** Information given follows **

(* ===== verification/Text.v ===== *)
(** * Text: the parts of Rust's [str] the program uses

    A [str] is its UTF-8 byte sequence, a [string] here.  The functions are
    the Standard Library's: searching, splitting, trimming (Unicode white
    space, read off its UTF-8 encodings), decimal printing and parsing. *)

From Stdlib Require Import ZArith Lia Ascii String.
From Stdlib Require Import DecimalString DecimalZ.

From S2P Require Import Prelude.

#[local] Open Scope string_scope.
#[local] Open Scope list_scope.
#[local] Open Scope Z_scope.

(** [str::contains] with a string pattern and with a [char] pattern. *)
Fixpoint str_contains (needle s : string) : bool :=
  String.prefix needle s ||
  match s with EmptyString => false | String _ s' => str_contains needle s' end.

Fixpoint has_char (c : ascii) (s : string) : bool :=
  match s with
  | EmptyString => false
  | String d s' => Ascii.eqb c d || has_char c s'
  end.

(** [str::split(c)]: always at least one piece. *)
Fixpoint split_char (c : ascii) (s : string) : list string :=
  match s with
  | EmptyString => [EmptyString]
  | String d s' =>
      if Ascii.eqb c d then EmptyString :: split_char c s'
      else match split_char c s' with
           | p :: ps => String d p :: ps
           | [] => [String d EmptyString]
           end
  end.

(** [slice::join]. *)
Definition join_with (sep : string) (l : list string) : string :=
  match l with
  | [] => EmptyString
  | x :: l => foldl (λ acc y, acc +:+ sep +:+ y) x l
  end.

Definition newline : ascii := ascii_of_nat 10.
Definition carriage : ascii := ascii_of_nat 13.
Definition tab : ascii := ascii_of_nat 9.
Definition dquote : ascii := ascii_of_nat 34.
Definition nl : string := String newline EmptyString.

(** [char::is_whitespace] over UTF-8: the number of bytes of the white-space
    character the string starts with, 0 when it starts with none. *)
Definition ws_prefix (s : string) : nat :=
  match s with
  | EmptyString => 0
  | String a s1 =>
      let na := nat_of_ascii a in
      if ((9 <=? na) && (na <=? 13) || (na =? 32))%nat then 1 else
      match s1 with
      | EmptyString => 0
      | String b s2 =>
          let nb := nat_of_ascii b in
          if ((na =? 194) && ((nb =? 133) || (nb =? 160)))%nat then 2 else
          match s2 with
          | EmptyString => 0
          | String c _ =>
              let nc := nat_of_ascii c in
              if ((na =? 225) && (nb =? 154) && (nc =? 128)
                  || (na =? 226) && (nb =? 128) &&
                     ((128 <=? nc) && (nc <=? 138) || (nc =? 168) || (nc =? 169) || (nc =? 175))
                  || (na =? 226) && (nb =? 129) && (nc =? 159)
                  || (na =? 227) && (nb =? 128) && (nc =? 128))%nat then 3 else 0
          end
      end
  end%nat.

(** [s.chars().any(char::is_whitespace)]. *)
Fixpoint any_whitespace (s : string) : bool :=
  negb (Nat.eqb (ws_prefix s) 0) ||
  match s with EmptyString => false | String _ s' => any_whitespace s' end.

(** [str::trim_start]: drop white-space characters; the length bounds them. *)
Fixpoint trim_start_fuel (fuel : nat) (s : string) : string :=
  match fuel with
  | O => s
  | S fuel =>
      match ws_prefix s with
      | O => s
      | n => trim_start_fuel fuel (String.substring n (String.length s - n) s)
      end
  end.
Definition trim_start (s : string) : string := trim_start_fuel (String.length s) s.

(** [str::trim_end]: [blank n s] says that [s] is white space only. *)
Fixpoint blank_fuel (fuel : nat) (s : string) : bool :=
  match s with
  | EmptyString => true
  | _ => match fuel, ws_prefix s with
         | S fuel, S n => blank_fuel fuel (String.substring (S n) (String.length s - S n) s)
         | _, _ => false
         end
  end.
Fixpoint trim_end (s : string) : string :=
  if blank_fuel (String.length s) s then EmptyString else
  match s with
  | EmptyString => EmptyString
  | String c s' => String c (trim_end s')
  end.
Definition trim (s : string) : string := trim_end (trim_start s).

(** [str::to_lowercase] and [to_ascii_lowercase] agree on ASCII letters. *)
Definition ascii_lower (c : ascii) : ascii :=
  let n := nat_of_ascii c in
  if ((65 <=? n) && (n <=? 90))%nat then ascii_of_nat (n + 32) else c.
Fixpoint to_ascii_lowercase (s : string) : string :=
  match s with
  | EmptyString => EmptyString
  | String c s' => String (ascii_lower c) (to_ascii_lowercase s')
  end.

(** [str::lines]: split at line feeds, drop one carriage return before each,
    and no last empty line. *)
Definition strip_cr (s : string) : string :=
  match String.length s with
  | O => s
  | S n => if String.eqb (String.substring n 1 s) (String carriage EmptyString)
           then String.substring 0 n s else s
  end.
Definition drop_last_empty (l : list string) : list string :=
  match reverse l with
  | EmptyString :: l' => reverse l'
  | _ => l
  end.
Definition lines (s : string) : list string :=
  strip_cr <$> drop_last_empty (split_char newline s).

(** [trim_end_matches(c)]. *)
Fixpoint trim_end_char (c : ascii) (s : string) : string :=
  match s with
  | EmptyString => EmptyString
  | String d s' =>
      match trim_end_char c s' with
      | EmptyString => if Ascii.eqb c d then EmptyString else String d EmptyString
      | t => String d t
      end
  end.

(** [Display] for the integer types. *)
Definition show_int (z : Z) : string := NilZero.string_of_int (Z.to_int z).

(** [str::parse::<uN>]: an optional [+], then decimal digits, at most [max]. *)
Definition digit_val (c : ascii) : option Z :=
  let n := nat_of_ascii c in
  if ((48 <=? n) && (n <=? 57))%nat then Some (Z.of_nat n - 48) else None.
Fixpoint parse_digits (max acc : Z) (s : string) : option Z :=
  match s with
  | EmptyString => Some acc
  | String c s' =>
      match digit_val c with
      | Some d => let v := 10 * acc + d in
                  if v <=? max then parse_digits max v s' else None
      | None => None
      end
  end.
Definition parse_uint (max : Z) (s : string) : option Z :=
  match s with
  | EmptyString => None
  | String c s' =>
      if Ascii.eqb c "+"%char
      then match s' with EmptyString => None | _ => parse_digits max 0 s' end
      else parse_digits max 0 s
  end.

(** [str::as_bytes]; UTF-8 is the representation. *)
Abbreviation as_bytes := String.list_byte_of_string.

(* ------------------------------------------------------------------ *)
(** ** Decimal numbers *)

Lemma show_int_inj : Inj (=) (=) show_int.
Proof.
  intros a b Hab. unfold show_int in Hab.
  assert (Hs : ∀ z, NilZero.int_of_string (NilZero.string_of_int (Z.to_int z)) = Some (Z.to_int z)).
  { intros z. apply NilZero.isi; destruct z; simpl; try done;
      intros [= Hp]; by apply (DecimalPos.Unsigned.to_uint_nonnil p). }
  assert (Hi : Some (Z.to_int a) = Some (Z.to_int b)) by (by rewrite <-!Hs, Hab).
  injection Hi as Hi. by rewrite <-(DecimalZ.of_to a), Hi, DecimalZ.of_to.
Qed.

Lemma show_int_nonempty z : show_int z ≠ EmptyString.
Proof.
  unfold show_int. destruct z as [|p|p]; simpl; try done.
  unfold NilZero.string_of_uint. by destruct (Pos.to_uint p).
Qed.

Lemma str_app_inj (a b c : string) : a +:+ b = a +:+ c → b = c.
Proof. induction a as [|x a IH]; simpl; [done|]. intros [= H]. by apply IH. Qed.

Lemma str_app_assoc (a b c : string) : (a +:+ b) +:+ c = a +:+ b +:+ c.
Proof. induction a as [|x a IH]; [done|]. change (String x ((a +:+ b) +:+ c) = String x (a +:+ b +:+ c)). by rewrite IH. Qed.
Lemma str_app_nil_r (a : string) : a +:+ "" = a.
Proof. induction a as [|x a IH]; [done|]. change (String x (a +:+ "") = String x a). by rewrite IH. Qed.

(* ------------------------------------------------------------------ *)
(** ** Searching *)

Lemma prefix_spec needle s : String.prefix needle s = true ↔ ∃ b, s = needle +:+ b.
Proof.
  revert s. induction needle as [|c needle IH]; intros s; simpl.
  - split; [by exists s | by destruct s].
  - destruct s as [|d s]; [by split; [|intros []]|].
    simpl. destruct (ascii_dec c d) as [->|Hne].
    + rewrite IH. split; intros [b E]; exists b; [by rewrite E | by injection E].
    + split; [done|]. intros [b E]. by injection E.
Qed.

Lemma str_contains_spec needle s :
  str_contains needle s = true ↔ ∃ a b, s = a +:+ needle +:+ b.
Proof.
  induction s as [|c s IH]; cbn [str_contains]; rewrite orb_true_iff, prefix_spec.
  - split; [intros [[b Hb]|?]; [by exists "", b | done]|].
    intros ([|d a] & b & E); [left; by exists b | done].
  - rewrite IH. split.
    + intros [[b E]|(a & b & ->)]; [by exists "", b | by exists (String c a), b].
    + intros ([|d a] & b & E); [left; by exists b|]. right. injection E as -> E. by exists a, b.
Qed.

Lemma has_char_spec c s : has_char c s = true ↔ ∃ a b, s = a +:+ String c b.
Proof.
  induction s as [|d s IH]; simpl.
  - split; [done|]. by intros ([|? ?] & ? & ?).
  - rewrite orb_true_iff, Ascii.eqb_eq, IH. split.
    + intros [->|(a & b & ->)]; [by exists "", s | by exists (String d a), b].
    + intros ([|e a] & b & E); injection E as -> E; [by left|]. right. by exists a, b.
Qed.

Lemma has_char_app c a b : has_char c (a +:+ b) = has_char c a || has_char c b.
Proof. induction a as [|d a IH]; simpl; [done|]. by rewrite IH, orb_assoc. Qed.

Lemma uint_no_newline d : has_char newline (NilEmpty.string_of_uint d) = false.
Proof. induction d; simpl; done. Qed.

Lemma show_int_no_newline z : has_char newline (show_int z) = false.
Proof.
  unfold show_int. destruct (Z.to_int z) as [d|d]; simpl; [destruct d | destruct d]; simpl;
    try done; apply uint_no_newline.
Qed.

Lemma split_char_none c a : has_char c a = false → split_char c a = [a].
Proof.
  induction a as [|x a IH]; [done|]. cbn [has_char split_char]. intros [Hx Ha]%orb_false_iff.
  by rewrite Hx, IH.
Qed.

** End of Information given **
** Information given follows **

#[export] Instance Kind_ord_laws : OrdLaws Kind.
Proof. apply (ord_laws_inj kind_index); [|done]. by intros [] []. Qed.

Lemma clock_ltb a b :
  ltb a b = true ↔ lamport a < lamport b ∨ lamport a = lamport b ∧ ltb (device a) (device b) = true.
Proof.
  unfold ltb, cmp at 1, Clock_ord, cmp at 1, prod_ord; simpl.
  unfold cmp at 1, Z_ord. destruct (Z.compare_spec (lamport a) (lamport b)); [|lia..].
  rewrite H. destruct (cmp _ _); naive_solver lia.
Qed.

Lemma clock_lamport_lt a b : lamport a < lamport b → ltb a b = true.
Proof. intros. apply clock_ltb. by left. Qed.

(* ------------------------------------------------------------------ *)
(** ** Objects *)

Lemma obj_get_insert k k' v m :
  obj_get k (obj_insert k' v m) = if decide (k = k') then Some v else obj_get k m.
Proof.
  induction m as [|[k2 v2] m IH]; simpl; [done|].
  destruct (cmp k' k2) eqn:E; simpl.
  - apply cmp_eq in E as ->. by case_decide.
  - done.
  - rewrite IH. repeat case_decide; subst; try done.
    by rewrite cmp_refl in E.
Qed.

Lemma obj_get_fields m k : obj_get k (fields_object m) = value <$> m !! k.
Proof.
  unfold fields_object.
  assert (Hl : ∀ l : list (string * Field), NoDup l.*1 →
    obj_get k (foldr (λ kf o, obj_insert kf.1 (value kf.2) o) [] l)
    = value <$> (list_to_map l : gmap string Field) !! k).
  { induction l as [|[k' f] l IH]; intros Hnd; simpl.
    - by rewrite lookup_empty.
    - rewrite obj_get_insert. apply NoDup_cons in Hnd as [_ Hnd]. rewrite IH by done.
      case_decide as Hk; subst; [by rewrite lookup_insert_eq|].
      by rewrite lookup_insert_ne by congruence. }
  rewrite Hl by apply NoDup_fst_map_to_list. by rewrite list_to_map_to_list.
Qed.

** End of Information given **
** Information given follows **

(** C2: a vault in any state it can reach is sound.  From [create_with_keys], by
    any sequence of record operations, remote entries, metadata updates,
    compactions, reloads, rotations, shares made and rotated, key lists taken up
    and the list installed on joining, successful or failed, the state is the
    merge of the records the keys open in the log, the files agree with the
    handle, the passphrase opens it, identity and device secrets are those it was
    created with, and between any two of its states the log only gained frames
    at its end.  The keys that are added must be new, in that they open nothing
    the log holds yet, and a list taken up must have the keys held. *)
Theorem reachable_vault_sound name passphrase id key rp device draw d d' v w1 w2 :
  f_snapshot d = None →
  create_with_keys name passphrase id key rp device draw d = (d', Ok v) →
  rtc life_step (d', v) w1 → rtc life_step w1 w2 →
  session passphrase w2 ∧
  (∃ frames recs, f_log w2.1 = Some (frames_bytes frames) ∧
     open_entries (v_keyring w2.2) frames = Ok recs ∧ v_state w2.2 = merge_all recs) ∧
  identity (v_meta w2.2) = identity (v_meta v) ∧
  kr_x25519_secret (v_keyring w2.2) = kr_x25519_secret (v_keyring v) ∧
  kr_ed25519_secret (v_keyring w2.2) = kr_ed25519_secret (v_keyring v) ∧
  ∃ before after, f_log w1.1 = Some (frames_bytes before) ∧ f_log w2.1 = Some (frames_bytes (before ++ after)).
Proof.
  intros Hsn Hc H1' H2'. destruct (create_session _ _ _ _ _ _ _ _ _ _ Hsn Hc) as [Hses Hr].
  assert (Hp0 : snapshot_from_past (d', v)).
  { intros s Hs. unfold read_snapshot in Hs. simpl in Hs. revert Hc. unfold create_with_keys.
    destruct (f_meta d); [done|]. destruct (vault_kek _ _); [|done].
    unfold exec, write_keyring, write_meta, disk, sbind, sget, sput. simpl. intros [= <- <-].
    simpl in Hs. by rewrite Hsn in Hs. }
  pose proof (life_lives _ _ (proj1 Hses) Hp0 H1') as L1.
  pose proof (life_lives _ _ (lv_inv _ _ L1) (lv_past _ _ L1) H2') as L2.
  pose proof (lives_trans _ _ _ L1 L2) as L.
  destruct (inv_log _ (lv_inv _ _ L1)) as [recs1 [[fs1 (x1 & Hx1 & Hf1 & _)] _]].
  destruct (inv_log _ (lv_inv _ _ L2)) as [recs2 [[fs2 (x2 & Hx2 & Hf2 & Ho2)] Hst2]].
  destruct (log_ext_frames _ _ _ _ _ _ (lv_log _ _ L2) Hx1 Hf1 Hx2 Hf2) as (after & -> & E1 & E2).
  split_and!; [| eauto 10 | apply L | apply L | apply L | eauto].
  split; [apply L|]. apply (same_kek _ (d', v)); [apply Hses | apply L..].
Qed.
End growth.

** End of Information given **

▶ Exercise instructions: From the entries above, copy every line containing the word "after".

▶ Written answer:
  ∃ before after, f_log w1.1 = Some (frames_bytes before) ∧ f_log w2.1 = Some (frames_bytes (before ++ after)).
  destruct (log_ext_frames _ _ _ _ _ _ (lv_log _ _ L2) Hx1 Hf1 Hx2 Hf2) as (after & -> & E1 & E2).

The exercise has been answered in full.